SCHOOLS DRAMA FESTIVAL

From the 50s, the European settlers established the Kenya Schools Drama Festival but it was exclusively for European youth. It wasn’t until 1979 that the first Kenyan, Dr Wasambo Were became Inspector of Education in the Ministry of Education and the man overseeing the Africanization of the Drama Festival. This was a wonderful transformation to watch as the students and their teachers served as scriptwriters as well as cast members. The commitment to theatre was and continues to be nurtured through that vehicle. But there was no theatre arts departments in any Kenyan universities as yet so there wasn’t a big issue of bridging the gap between academics and practitioners.

THE NINETIES

The donor community got quite involved with funding various theatre groups to create performances at community or grassroots levels to educate the public about such burning social issues as HIV-AIDS, Family Planning and FMG. Many theatre practitioners got involved with such ventures in the name of Theatre for Development and Theatre for Education.
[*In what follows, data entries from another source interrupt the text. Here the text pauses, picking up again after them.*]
(* ===== verification/HostDispatchSpec.v ===== *)
(** * HostDispatchSpec: what holds of the worker between requests

    The invariant of the worker's state and that each handler keeps it, what an
    attach prepares, that the requests that need a model are refused without
    one, and the process loop.  [HostTotal] puts them together. *)

From Stdlib Require Import ZArith Lia Ascii String.
From coqutil Require Import Byte.
From stdpp Require Import base gmap strings list fin_maps sets.
From S2P Require Import Prelude Framing Winnow Grammar Protocol Stdio Messages Frame Shm RingConc Adapter Tick Kv Arena Spill Json Dispatch Worker WorkerSpec Host HostSpec HostInspect HostInspectSpec Replay HostDispatch.
Open Scope Z_scope.

Section Spec.
Context `{J : SerdeJson} {WW : WorkerWire} {W : Winnow} {B : PyBridge} {HB : HostBridge} {IB : InspectBridge}.

(** ** What a pass leaves alone *)

(** The two states agree on what a pass does not touch, and a pass that is
    running still has its outputs. *)
Definition has_outputs (s : WorkerState) : Prop := is_Some (w_forward_pass s) -> is_Some (w_last_outputs s).

Definition within_pass (s s' : WorkerState) : Prop := setup s' = setup s /\ (has_outputs s -> has_outputs s').

#[local] Instance within_pass_preorder : PreOrder within_pass.
Proof. split; [by split|]. intros a b c [H1 H2] [H3 H4]. split; [congruence|tauto]. Qed.

Lemma stash_within msg s : within_pass s (stash_tensor_output msg s).
Proof.
  split; [apply stash_setup|]. unfold has_outputs, stash_tensor_output. destruct (w_last_outputs s) eqn:E; [|by rewrite E].
  destruct (msg_output msg) as [[]|]; cbn; eauto.
Qed.

Lemma put_within t s : within_pass s (put_resume t s).
Proof. split; [apply put_setup|]. unfold has_outputs, put_resume. destruct (w_forward_pass s) eqn:E; [|by rewrite E]. cbn. eauto. Qed.

Lemma tick_within t s : within_pass s (set_w_tick_state t s).
Proof. by split. Qed.

Lemma mark_within s : within_pass s (mark_complete s).
Proof. unfold mark_complete. destruct (w_forward_pass s) eqn:E; [|done]. split; [done|]. unfold has_outputs. cbn. rewrite E. eauto. Qed.

Lemma teardown_within s : within_pass s (teardown s).
Proof. unfold teardown. destruct (w_forward_pass s) as [fp|]; [|done]. destruct (fp_complete fp); [|done]. split; [done|]. intros _ [? [=]]. Qed.

Lemma ensure_within start s : within_pass s (ensure_forward_pass start s).2.
Proof.
  unfold ensure_forward_pass. destruct (w_forward_pass s) eqn:E; [done|].
  destruct start; (split; [done|]); unfold has_outputs; cbn; eauto.
Qed.

Lemma loop_body_within now handle req plan max l : within_pass (l_state l) (l_state (loop_body now handle req plan max l).2).
Proof.
  unfold loop_body. cbv zeta. destruct (w_forward_pass (l_state l)) as [fp|]; [|done].
  destruct (fp_model fp (fp_resumes fp)) as [msg|]; [|done]. pose proof (stash_within msg (l_state l)) as H.
  case_bool_decide; [done|]. destruct (lookup_component _ _ _) as [[cn ly]|]; [|done].
  destruct (tick_events _ _ _ _ _ _ _ _) as [events truncated].
  destruct (try_apply_interventions _ _ _ _ _ _) as [ir|]; [|etrans; [exact H|apply tick_within]].
  destruct (count_tick _ _ _ _ _) as [[[[] tk] tr] dr]; [etrans; [exact H|apply tick_within]|].
  destruct ir as [[t fired]|]; (etrans; [exact H|]; etrans; [apply tick_within|apply put_within]).
Qed.

Lemma step_loop_within fuel now handle req plan max l r l' :
  step_loop fuel now handle req plan max l = Some (r, l') -> within_pass (l_state l) (l_state l').
Proof.
  revert l. induction fuel as [|fuel IH]; intros l; [done|]. cbn [step_loop].
  pose proof (loop_body_within now handle req plan max l) as H. destruct (loop_body now handle req plan max l) as [[[]|] l1];
    cbn in H; try (by intros [= _ <-]). intros E. etrans; [exact H|by apply IH].
Qed.
(** ** Runs of the sink *)

Inductive sink_op :=
| OpProcess (rank pid : Z) (name : string)
| OpLayer (rank layer : Z)
| OpComponent (rank layer : Z) (name : string)
| OpNames (rank : Z)
| OpTick (now : Z) (position : TickPosition)
| OpProbe (now : Z) (event : ProbeFiredEvent).

Definition state_of {A} (x : option (result WriteError A * Sink)) : option Sink := snd <$> x.

(** One call; the daemon logs an error and goes on. *)
Definition apply_op (o : sink_op) (s : Sink) : option Sink :=
  match o with
  | OpProcess rank pid name => state_of (declare_process encode os_write rank pid name s)
  | OpLayer rank layer => state_of (declare_layer encode os_write rank layer s)
  | OpComponent rank layer name => state_of (declare_component encode os_write rank layer name s)
  | OpNames rank => state_of (emit_interned_names encode os_write name_order rank s)
  | OpTick now position => state_of (on_tick_stopped encode os_write now position s)
  | OpProbe now event => state_of (on_probe_fired encode os_write uuid_order now event s)
  end.

Fixpoint run_sink (ops : list sink_op) (s : Sink) : option Sink :=
  match ops with
  | [] => Some s
  | o :: ops => s ← apply_op o s; run_sink ops s
  end.

(** ** The invariant *)

Definition log (s : Sink) : list TracePacket := tw_log (sk_writer s).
One of the leading groups that started up at this time was called Muijiza Players. Started by James Falkland who ran the Phoenix Players (which never lost the stigma of being an expatriate theatre), Muijiza was led by Caroline Odongo. The players became an avenue for Kenyan playwrights to be born and others to get going as directors, actors etc. Muijiza didn’t survive beyond the 90s but it propelled a number of practitioners into full-time careers in the theatre. A number of smaller theatre groups grew up in this period such as Fanaka Players, Friends Theatre, Festival of Creative Arts and Heartstrings Kenya.

THE NEW MILLENNIUM AND BEYOND

I was out of the country for most of the first decade of 2000-2009 but it was during this period that the first Theatre Arts Department was established at Kenyatta University. Several years later, more Theatre Arts departments were established at Moi and Maseno Universities. These departments have apparently had very little contact with theatre practitioners like Heartstrings and FCA.

But this conference is highlighting the need for greater collaboration between the academics and the theatre practitioners. I know I am missing a number of theatre groups and productions such as the revival of Nairobi City Players (formerly all European) by Kenyans. Strathmore University is another private institution that has taken theatre very seriously. And a group like The Performance Collective is promoting storytelling which is carrying on from the Sigana Storytellers, a group started in the 2000s.

The point I wish to make in conclusion is that a great deal has been conducted since Kenyan Independence. There is so much I almost forgot two important Theatre Institutions which were established, one in the 1970s at Kenya National Theatre, the other in the 1980s at the French Cultural Centre. Both were unaffiliated with academic institutions but both played important pedagogical roles when there were no theatre training centres in Kenya at the time: the first was the Nairobi Drama School led by Tirus Gathwe; the other was the Nairobi Theatre Academy. Neither one has been covered well by the media but they can serve as important sites for research into the history of Kenyan theatre. Also, a number of Kenyans performed in European stage productions and a few, like John Sibi-Okumu have carried on their love for theatre. But many more have gotten caught up in other life styles and careers.

So I hope that both theatre academicians and practitioners will be more aggressive in making contacts with the media and getting themselves into publications as well as on the radio and television to let the wider public gain knowledge of the vitality of Kenyan theatre and also encourage them to come out and attend productions.